(* ===== verification/CallerScope.v ===== *)
(** * Who may read a row

    [src/src/scope/]: the caller's resolved admission ([admission.rs]), the read gate over a
    row ([caller.rs]) and the same gate as a WHERE fragment with its parameters ([sql.rs]);
    with the scope classifier of [federation/types.rs] ([mod cohort_scope]) and the
    sensitive-leaf test of [federation/admission.rs].

    A fragment is a tree of the parts [sql.rs] formats, printed to its text and read with
    NULL as not true. On sqlite a [?] takes the next parameter in the order of the text; on
    postgres [$n] names it. *)

From Stdlib Require Import ZArith NArith Lia Ascii String.
From stdpp Require Import base list strings gmap.
From S2P Require Import Prelude RustStd Utf8.

Open Scope string_scope.
Open Scope list_scope.
Open Scope persist_scope.

(** ** The classifier *)

Inductive Scope := SelfOnly | Family | Community | Affiliations | Species | Biosphere | Federation.

Inductive TargetPlane := FamilyPlane | RoomPlane.

Inductive Placement := SelfCollective | Targeted (p : TargetPlane) | Commons.

#[export] Instance TargetPlane_eq_dec : EqDecision TargetPlane.
Proof. solve_decision. Defined.
#[export] Instance Placement_eq_dec : EqDecision Placement.
Proof. solve_decision. Defined.

Module Scopes.
Definition ALL : list Scope :=
  [SelfOnly; Family; Community; Affiliations; Species; Biosphere; Federation].
End Scopes.

Definition as_str (s : Scope) : string :=
  match s with
  | SelfOnly => "self"
  | Family => "family"
  | Community => "community"
  | Affiliations => "affiliations"
  | Species => "species"
  | Biosphere => "biosphere"
  | Federation => "federation"
  end.

Definition parse (s : string) : option Scope :=
  if s =s "self" then Some SelfOnly
  else if s =s "family" then Some Family
  else if s =s "community" then Some Community
  else if s =s "affiliations" then Some Affiliations
  else if s =s "species" then Some Species
  else if s =s "biosphere" then Some Biosphere
  else if s =s "federation" then Some Federation
  else None.

Definition placement (s : Scope) : Placement :=
  match s with
  | SelfOnly => SelfCollective
  | Family => Targeted FamilyPlane
  | Community | Affiliations => Targeted RoomPlane
  | Species | Biosphere | Federation => Commons
  end.

Inductive CryptoTier := InvisibleEncrypted | CommunityDek | Plaintext.

Definition scope_crypto_tier (s : Scope) (cohort_subkind : option string) : CryptoTier :=
  match s with
  | SelfOnly | Family => InvisibleEncrypted
  | Community | Affiliations =>
      if bool_decide (cohort_subkind = Some "infrastructure") then Plaintext else CommunityDek
  | Species | Biosphere | Federation => Plaintext
  end.

Definition crypto_tier (cohort_scope : string) (cohort_subkind : option string) : CryptoTier :=
  match parse cohort_scope with
  | Some s => scope_crypto_tier s cohort_subkind
  | None => Plaintext
  end.

Definition is_targeted (s : string) : bool :=
  match placement <$> parse s with Some (Targeted _) => true | _ => false end.

Definition target_plane (s : string) : option TargetPlane :=
  match placement <$> parse s with Some (Targeted p) => Some p | _ => None end.

Definition commons : list string :=
  map as_str (List.filter (fun s => bool_decide (placement s = Commons)) Scopes.ALL).

Definition is_structurally_invisible (s : string) : bool := (s =s "self") || (s =s "family").

(** ** Sensitive leaves *)

Definition scope_covers (held wanted : string) : bool :=
  if (held =s "") || (wanted =s "") then false
  else if held =s wanted then true
  else match strip_prefix held wanted with
       | Some rest => (1 <? String.length rest)%nat && starts_with ":" rest
       | None => false
       end.

Definition CONFIG_SENSITIVE_LEAVES : list string := ["config:admission"; "config:transport"].

Definition is_sensitive_config_leaf (dimension : string) : bool :=
  existsb (fun leaf => scope_covers leaf dimension) CONFIG_SENSITIVE_LEAVES.

(** ** The caller *)

(** [BTreeSet<KeyId>] is a set; its iteration is in byte order. *)
Definition btree_iter (s : gset string) : list string := sort_strings (elements s).

Record CallerAdmission := mk_CallerAdmission {
  occurrence_key_id : string;
  identity_key_id : string;
  family_key_ids : gset string;
  community_key_ids : gset string;
  self_key_ids : gset string;
}.

Inductive CallerScope := Unauthenticated | Authenticated (admission : CallerAdmission).

Definition is_authenticated (c : CallerScope) : bool :=
  match c with Authenticated _ => true | Unauthenticated => false end.

Definition from_resolved (occ identity : string) (families communities : list string) : CallerAdmission :=
  mk_CallerAdmission occ identity (list_to_set families) (list_to_set communities)
    (list_to_set [occ; identity]).

Definition opt_in (o : option string) (s : gset string) : bool :=
  match o with Some x => bool_decide (x ∈ s) | None => false end.

Definition admits (c : CallerScope) (cohort_scope target : string) (cohort_target dimension : option string)
    : bool :=
  match parse cohort_scope with
  | None => false
  | Some scope =>
      if bool_decide (placement scope = Commons) then true
      else
        match c with
        | Unauthenticated => false
        | Authenticated a =>
            match placement scope with
            | SelfCollective =>
                bool_decide (target ∈ self_key_ids a)
                && ((target =s occurrence_key_id a)
                    || negb (match dimension with
                             | Some d => is_sensitive_config_leaf d
                             | None => false
                             end))
            | Targeted FamilyPlane => opt_in cohort_target (family_key_ids a)
            | Targeted RoomPlane => opt_in cohort_target (community_key_ids a)
            | Commons => true
            end
        end
  end.

Definition PROPOSAL_DIMENSION := "membership:proposal:v1".

Definition admits_membership_proposal (c : CallerScope) (cohort_scope : string)
    (dimension : option string) (subject_key_ids : list string) : bool :=
  match c with
  | Unauthenticated => false
  | Authenticated a =>
      ((cohort_scope =s "family") || (cohort_scope =s "community"))
      && bool_decide (dimension = Some PROPOSAL_DIMENSION)
      && existsb (fun k => bool_decide (k ∈ self_key_ids a)) subject_key_ids
  end.

Definition admits_local_tier (c : CallerScope) (tier attesting_key_id : string) : bool :=
  if tier <>s "local" then true
  else match c with
       | Unauthenticated => false
       | Authenticated a => occurrence_key_id a =s attesting_key_id
       end.

(** ** Resolution

    What [build_caller_admission_from_directory] asks the directory; each read may fail. *)
Record IdentityOccurrence := mk_IdentityOccurrence {
  io_identity_key_id : string;
  io_occurrence_key_id : string;
  io_asserted_at : Z;
}.

Record IdentityOccurrenceRevocation := mk_IdentityOccurrenceRevocation {
  ior_occurrence_key_id : string;
  ior_effective_at : Z;
}.

Definition revokes (r : IdentityOccurrenceRevocation) (o : IdentityOccurrence) (now : Z) : bool :=
  (ior_occurrence_key_id r =s io_occurrence_key_id o)
  && (ior_effective_at r <=? now)%Z && (io_asserted_at o <=? ior_effective_at r)%Z.
(** C39. An entry whose [recorded_at] is finer than microseconds can be accepted, and then
    no range that includes it ever verifies again, whatever is written after it: the stored
    row no longer hashes to its hash. The one way out is that the bytes hashed for the stored
    row and for the entry, which differ, are a collision of the hash function. *)
Theorem unrounded_entry_breaks `{AuditCrypto} (project : AuditEntry -> option AuditError)
    (e : AuditEntry) (log : list AuditRow) (ops : list AuditOp) (from to : Z) (k : nat) :
  snd (record_entry project e log) <> log -> ~ rounded e ->
  (1 <= from <= sequence_number e)%Z -> (sequence_number e <= to)%Z ->
  verify_chain (tenant_id e) from (Some to)
    (fold_left (audit_apply project) ops (snd (record_entry project e log))) <>
  inr (mk_ChainVerification (tenant_id e) from to k Ok) \/
  collide (stored e) e.
Proof.
  intros Hnew Hr Hfrom Hto. destruct (record_cases project e log) as [|[Hi ->]]; [done|].
  destruct (ops_grow project ops (log ++ [mk_AuditRow (stored e) None])) as [added ->].
  apply input_gates_ok in Hi as (Hok & _ & Ht & _).
  destruct (stored_unrounded e Hok Hr) as [Hbad|]; [left|by right].
  rewrite verify_ok_iff by (done || lia). intros [Hs _]. apply Hbad.
  apply (segment_all_ok _ _ Hs (stored e)). unfold range_rows, of_tenant.
  rewrite sort_by_In, !filter_In, in_map_iff. split_and!.
  - exists (mk_AuditRow (stored e) None). split; [done|]. rewrite !in_app_iff. simpl. auto.
  - cbn [stored tenant_id]. apply String.eqb_refl.
  - unfold in_range. cbn [stored sequence_number]. rewrite andb_true_iff, !Z.leb_le. lia.
Qed.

========================================

### [EXERCISE PROMPT]
When a line contains the string "hash", copy it from the records.

### [ANSWER SECTION]
    row no longer hashes to its hash. The one way out is that the bytes hashed for the stored
    row and for the entry, which differ, are a collision of the hash function. *)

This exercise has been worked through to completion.